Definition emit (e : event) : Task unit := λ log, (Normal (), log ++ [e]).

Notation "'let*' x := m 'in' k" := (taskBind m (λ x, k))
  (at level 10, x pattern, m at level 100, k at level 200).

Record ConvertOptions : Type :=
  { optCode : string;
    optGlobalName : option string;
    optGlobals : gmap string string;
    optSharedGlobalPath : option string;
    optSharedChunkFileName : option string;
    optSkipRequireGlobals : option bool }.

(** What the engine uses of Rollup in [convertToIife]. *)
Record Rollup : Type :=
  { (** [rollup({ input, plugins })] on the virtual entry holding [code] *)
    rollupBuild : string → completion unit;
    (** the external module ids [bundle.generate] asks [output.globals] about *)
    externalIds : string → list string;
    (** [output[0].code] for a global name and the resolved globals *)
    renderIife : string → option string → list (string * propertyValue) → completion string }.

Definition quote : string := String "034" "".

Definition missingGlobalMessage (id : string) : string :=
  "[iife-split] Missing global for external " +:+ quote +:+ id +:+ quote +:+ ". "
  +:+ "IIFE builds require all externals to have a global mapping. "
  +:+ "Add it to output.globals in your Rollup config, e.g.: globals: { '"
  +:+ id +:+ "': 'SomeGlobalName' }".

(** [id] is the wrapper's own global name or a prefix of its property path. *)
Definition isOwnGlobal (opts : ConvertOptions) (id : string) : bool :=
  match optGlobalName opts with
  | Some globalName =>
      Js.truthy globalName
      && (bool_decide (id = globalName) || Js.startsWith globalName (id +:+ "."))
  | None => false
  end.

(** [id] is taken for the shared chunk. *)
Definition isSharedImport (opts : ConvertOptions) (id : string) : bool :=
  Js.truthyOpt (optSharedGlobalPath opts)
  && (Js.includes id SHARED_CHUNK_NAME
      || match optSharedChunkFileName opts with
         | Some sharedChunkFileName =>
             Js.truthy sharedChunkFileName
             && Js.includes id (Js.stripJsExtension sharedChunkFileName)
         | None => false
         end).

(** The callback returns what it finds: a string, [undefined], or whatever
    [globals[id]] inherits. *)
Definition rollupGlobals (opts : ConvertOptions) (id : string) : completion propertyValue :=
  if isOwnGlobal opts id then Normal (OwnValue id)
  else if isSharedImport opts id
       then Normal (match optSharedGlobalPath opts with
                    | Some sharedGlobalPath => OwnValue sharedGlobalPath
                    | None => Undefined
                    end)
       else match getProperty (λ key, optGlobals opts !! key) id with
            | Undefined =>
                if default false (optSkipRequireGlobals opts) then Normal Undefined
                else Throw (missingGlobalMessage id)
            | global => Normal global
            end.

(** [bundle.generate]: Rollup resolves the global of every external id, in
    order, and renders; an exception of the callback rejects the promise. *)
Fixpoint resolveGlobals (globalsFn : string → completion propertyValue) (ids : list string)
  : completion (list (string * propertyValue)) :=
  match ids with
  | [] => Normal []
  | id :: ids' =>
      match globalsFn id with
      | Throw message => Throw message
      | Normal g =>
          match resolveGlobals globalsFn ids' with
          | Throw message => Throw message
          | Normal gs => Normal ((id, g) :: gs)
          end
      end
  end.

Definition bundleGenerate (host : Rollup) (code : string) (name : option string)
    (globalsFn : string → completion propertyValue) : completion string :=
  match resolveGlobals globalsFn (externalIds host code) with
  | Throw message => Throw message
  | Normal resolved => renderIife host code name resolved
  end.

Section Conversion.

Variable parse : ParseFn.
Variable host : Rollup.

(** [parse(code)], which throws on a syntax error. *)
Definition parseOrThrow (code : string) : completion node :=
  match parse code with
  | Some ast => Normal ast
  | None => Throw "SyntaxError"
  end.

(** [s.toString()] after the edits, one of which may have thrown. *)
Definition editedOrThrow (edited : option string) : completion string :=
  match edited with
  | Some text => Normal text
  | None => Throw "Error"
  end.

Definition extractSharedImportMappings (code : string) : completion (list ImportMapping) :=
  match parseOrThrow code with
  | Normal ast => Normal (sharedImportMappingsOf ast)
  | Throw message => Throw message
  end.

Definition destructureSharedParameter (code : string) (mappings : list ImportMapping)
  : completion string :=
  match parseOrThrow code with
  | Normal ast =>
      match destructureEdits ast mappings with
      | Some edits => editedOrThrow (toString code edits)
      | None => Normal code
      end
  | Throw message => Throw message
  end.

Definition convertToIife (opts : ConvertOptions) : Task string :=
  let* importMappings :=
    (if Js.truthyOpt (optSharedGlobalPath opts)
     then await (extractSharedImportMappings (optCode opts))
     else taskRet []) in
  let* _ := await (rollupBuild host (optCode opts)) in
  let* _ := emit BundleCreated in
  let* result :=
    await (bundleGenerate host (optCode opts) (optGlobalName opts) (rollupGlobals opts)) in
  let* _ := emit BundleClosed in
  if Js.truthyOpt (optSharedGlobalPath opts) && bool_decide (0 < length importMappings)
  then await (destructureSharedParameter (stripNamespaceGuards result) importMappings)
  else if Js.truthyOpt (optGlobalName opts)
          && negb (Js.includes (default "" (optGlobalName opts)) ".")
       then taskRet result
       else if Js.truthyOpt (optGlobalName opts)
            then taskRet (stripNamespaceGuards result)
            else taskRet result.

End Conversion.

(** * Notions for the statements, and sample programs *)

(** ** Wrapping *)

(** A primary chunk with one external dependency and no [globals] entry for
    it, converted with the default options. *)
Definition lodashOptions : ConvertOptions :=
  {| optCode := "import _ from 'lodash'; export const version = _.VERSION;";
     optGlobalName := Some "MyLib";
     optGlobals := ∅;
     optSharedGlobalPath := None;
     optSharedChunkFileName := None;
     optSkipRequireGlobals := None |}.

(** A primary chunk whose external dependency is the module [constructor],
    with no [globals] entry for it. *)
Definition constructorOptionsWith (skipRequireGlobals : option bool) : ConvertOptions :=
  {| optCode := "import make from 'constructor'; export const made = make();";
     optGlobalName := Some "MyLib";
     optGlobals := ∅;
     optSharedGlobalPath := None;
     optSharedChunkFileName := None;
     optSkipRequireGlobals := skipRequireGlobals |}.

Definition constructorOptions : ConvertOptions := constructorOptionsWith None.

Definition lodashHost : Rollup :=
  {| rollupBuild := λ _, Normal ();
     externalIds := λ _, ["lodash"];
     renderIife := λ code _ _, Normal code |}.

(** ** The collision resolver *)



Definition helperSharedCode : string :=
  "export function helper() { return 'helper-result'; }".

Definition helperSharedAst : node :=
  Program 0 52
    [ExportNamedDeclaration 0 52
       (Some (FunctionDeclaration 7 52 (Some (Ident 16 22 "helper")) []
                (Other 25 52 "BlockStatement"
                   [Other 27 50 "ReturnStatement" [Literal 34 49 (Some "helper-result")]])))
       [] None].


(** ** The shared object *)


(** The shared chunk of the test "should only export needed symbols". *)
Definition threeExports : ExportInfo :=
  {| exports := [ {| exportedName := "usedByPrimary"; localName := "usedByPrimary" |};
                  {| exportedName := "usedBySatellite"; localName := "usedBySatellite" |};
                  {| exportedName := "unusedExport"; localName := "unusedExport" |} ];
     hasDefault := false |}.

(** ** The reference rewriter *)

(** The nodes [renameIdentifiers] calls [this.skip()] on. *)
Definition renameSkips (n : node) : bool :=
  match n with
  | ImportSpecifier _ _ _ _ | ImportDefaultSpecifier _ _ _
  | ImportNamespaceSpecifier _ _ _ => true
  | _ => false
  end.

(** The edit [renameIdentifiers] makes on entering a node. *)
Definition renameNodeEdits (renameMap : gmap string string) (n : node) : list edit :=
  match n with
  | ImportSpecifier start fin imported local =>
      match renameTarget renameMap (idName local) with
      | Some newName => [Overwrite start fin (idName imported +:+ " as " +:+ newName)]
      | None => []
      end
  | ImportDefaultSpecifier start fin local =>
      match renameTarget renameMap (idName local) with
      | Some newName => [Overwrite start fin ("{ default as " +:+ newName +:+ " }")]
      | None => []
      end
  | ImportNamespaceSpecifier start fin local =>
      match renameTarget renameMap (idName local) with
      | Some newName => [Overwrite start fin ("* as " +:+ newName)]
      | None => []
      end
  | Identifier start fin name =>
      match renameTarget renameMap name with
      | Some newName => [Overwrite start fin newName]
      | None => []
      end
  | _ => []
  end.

------------------------------

Output, from the data above, the lines from the line with "make from 'constructor';" to the line with "(Some (FunctionDeclaration 7" exactly as they stand, both ends included and nothing else.

- **Output for this exercise**
  {| optCode := "import make from 'constructor'; export const made = make();";
     optGlobalName := Some "MyLib";
     optGlobals := ∅;
     optSharedGlobalPath := None;
     optSharedChunkFileName := None;
     optSkipRequireGlobals := skipRequireGlobals |}.

Definition constructorOptions : ConvertOptions := constructorOptionsWith None.

Definition lodashHost : Rollup :=
  {| rollupBuild := λ _, Normal ();
     externalIds := λ _, ["lodash"];
     renderIife := λ code _ _, Normal code |}.

(** ** The collision resolver *)



Definition helperSharedCode : string :=
  "export function helper() { return 'helper-result'; }".

Definition helperSharedAst : node :=
  Program 0 52
    [ExportNamedDeclaration 0 52
       (Some (FunctionDeclaration 7 52 (Some (Ident 16 22 "helper")) []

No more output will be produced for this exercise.